THERE are few cities in the world hosting such rich cultural diversity as Karachi — a diversity reflected in the multiplicity of languages spoken across cultural and ethnic divides. Karachi always had been a cosmopolitan city, hosting at the time of Partition people belonging to the Muslim, Hindu, Christian, Zoroastrian, Sikh, Jain, Jewish and other religious identities. While religious plurality declined after independence, Karachi soon started attracting people from all parts of Pakistan because of the economic opportunities it had to offer. It assumed the title of ‘Mini-Pakistan’ — a pulsating crucible of sociocultural, linguistic and ethnic pluralities.
In such cities, efforts are made to leverage demographic diversity to create a vibrant, resilient society. Unfortunately, now for reasons mostly political, this diversity, instead of acting as a source of celebration is increasingly serving as the fault line of contestation and fragmentation, reflected not just in social and communal distancing but also in spatial segregation.

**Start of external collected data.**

(** * Prospector: version resolution from git history

    A shallow embedding of [src/index.ts] (the version resolution engine of
    arcmantle/prospector) and the properties of its natural-language
    specification.

    Conventions of the embedding:
    - a JavaScript string is a [string]; one [ascii] stands for one code
      unit.  The regular expressions of the source only distinguish ASCII
      characters, every other code unit behaves like any non-alphanumeric one;
    - a JavaScript number that counts something is an [N]; the optional
      [maxCommitScan] is a [Z] because the caller may pass zero or a negative
      value and the source tests its sign;
    - [undefined]/[null] is [None];
    - the git collaborator is a record of answers ([Git]); the commands the
      engine issues are recorded in a log, the progress callback acts on an
      observer state.  Both live in the state of a small state monad;
    - the commits of a range are data of the collaborator; what [git log]
      prints for them ([log_stdout]), which of them [--grep] selects
      ([grep_match]) and how the engine splits the trimmed output
      ([commit_blocks], [parse_block]) are written out, because the commits
      the engine analyses are not the commits git lists;
    - an addition of the engine on version numbers and counts is an addition
      of doubles ([js_add]). *)

From Stdlib Require Import String Ascii List Bool NArith ZArith Lia DecimalString.
Import ListNotations.

Local Open Scope string_scope.
Local Open Scope N_scope.

Set Implicit Arguments.

(** ** Characters and strings *)

Module Str.

Definition code (c : ascii) : N := N_of_ascii c.

Definition is_digit (c : ascii) : bool := (48 <=? code c) && (code c <=? 57).
Definition is_upper (c : ascii) : bool := (65 <=? code c) && (code c <=? 90).
Definition is_lower (c : ascii) : bool := (97 <=? code c) && (code c <=? 122).
Definition is_dash (c : ascii) : bool := code c =? 45.

(** Case folding of the [i] flag, on ASCII letters. *)
Definition fold_case (c : ascii) : ascii :=
  if is_upper c then ascii_of_N (code c + 32) else c.

Definition eqb_ci (a b : ascii) : bool := Ascii.eqb (fold_case a) (fold_case b).

(** [eat_ci p s]: [s] starts with [p] up to case; the rest of [s]. *)
Fixpoint eat_ci (p s : string) : option string :=
  match p with
  | EmptyString => Some s
  | String a p' =>
      match s with
      | EmptyString => None
      | String b s' => if eqb_ci a b then eat_ci p' s' else None
      end
  end.

Definition starts_ci (p s : string) : bool :=
  match eat_ci p s with Some _ => true | None => false end.

(** [includes_ci p s]: some position of [s] starts with [p] up to case. *)
Fixpoint includes_ci (p s : string) : bool :=
  starts_ci p s ||
  match s with
  | EmptyString => false
  | String _ s' => includes_ci p s'
  end.

(** The longest run of digits at the head of [s], and what follows it. *)
Fixpoint span_digits (s : string) : string * string :=
  match s with
  | EmptyString => (EmptyString, EmptyString)
  | String c s' =>
      if is_digit c
      then let (d, r) := span_digits s' in (String c d, r)
      else (EmptyString, s)
  end.

(** [\d+]: a non-empty run of digits. *)
Definition eat_digits (s : string) : option (string * string) :=
  match span_digits s with
  | (EmptyString, _) => None
  | (d, r) => Some (d, r)
  end.

Definition eat_char (c : ascii) (s : string) : option string :=
  match s with
  | String b s' => if Ascii.eqb c b then Some s' else None
  | EmptyString => None
  end.

(** JavaScript truthiness of a string. *)
Definition truthy (s : string) : bool :=
  match s with EmptyString => false | _ => true end.

Definition of_N (n : N) : string := NilEmpty.string_of_uint (N.to_uint n).
Definition of_Z (z : Z) : string := NilEmpty.string_of_int (Z.to_int z).

Fixpoint join (sep : string) (l : list string) : string :=
  match l with
  | [] => EmptyString
  | [x] => x
  | x :: r => x ++ sep ++ join sep r
  end.

(** [s.slice(0, n)] *)
Fixpoint slice0 (n : nat) (s : string) : string :=
  match n, s with
  | S n', String c s' => String c (slice0 n' s')
  | _, _ => EmptyString
  end.

(** ['.'.repeat(n)] *)
Fixpoint repeat_dot (n : nat) : string :=
  match n with O => EmptyString | S n' => String "." (repeat_dot n') end.

(** The code units [0] and [10]. *)
Definition NUL : ascii := ascii_of_N 0.
Definition LF : ascii := ascii_of_N 10.

Definition is_nul (c : ascii) : bool := code c =? 0.

(** White space and line terminators of [String.prototype.trim], among
    the code units below 256: tab to carriage return, space, no-break
    space. *)
Definition is_space (c : ascii) : bool :=
  ((9 <=? code c) && (code c <=? 13)) || (code c =? 32) || (code c =? 160).

Fixpoint all_space (s : string) : bool :=
  match s with
  | EmptyString => true
  | String c s' => is_space c && all_space s'
  end.

Fixpoint trim_start (s : string) : string :=
  match s with
  | String c s' => if is_space c then trim_start s' else s
  | EmptyString => EmptyString
  end.

Fixpoint trim_end (s : string) : string :=
  match s with
  | EmptyString => EmptyString
  | String c s' =>
      if is_space c && all_space s' then EmptyString
      else String c (trim_end s')
  end.

(** [s.trim()] *)
Definition trim (s : string) : string := trim_end (trim_start s).

(** [s.split(NUL NUL)]: the pieces between the non-overlapping
    occurrences of two [NUL]s in a row, found from the left; [cur] is the
    piece being read. *)
Fixpoint split_nul_nul (s : string) (cur : string) : list string :=
  match s with
  | EmptyString => [cur]
  | String a r =>
      match r with
      | String b r' =>
          if is_nul a && is_nul b then cur :: split_nul_nul r' EmptyString
          else split_nul_nul r (cur ++ String a EmptyString)
      | EmptyString => [cur ++ String a EmptyString]
      end
  end.

(** [s.split(NUL)] *)
Fixpoint split_nul (s : string) (cur : string) : list string :=
  match s with
  | EmptyString => [cur]
  | String a r =>
      if is_nul a then cur :: split_nul r EmptyString
      else split_nul r (cur ++ String a EmptyString)
  end.

Fixpoint without_nul (s : string) : string :=
  match s with
  | EmptyString => EmptyString
  | String c s' => if is_nul c then without_nul s' else String c (without_nul s')
  end.

Fixpoint has_nul (s : string) : bool :=
  match s with
  | EmptyString => false
  | String c s' => is_nul c || has_nul s'
  end.

End Str.

(** ** Regular expressions of the source *)

(** A [RegExp] as the engine uses it: only [test] is called on the bump
    patterns.  The patterns are taken without the [g] and [y] flags, so
    [test] does not depend on earlier calls. *)
Record RegExp : Type := { test : string -> bool }.

(** [DEFAULT_BUMP_PATTERNS]: the bracketed markers, case-insensitive. *)
Definition DEFAULT_major : RegExp := {| test := Str.includes_ci "[major]" |}.
Definition DEFAULT_minor : RegExp := {| test := Str.includes_ci "[minor]" |}.
Definition DEFAULT_patch : RegExp := {| test := Str.includes_ci "[patch]" |}.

This growing fragmentation often manifests itself in violence. The Afghan war gave birth to the ‘Kalashnikov’ culture. One damaging consequence of our involvement in the war was that Karachi became a hotbed of religious extremism, where radical forces with political agendas tried to pit communities against each other based on religious identity, the most common being efforts to distance the Sunni and Shia communities.
These fissures were instigated by fringe elements within the religious divides and not reflective of the views of the larger communities. However, a fear scenario was created, resulting in social and spatial distancing. Religious minorities, while less a victim of actual violence in the city, nevertheless are discriminated against in matters of access to housing, employment and education. Of late, a troubling element adding fuel to this divisive scenario is that political parties are being associated with ethnic identities with the costs manifesting themselves at the policy and institutional level such as in preferences in public hiring and contracts, control over land, services and violence.
Few cities are as culturally diverse as Karachi.
These are troubling scenarios. However, cities in much greater stress have bounced back, leveraging ‘culture’ as a ‘bonding’ force. One example is that of Medellin City in Colombia. Medellin, not too long ago, was known as the ‘Machine Gun City’ — the base of Pablo Escobar, head of a leading global drug cartel and considered the most violent city in the world. However, after undergoing an urban transformation based on the philosophy of ‘social urbanism’, it is now a tourist haven. The conflict the city faced was largely rooted in the decades-old civil war fought between government forces, far-right military groups and crime syndicates that had engulfed Colombia, pitting communities against each other. A major catalyst for the successful social urbanism experiment was a cultural policy introduced by the government to leverage Medellin’s cultural diversity for bonding communities that were earlier in conflict.
The cultural policy, a participatory initiative, based within the framework of cultural, territorial and city planning, created an interface of political and cultural thinking. Specific objectives included consolidating a culture of peace, based on dialogue, andpeaceful resolution of social conflicts, promoting access to cultural goods, services and ensuring policy, financial and institutional spaces for the creation and dissemination of productions and copyright. At its core was a conscious effort to promote tolerance and facilitate emerging expressions with active engagement of multiple actors in urban cultural development.
Another successful case study is that of Los Angeles City, the first US city to have a non-native mayor and where 56 per cent of the population speak a language other than English at home. Various initiatives had been taken to use diversity as a force of bonding rather than conflict. In April 2017, the Los Angeles County Arts Commission (now Department of Arts and Culture) released the Cultural Equity & Inclusion Initiative report to ensure that everyone in LA County had equal access to arts and culture, improving inclusion in the wider artistic community. The Countywide Cultural Policy was enacted to foster an organisational culture that values and celebrates arts, culture and creativity, strengthening cultural inclusion. LA has proven to be a city that builds resilience and vibrancy through celebrating cultural diversity.
We can take inspiration from such cities that, in terms of cultural diversity and a history of violence, probably exceed even the Karachi experience. Policy-based initiatives, followed by appropriate financial, institutional and programmatic arrangements can help heal the growing societal fissures that threaten this city’s peace and future sustainability.
The writer is an urban planner and CEO, Urban Collaborative.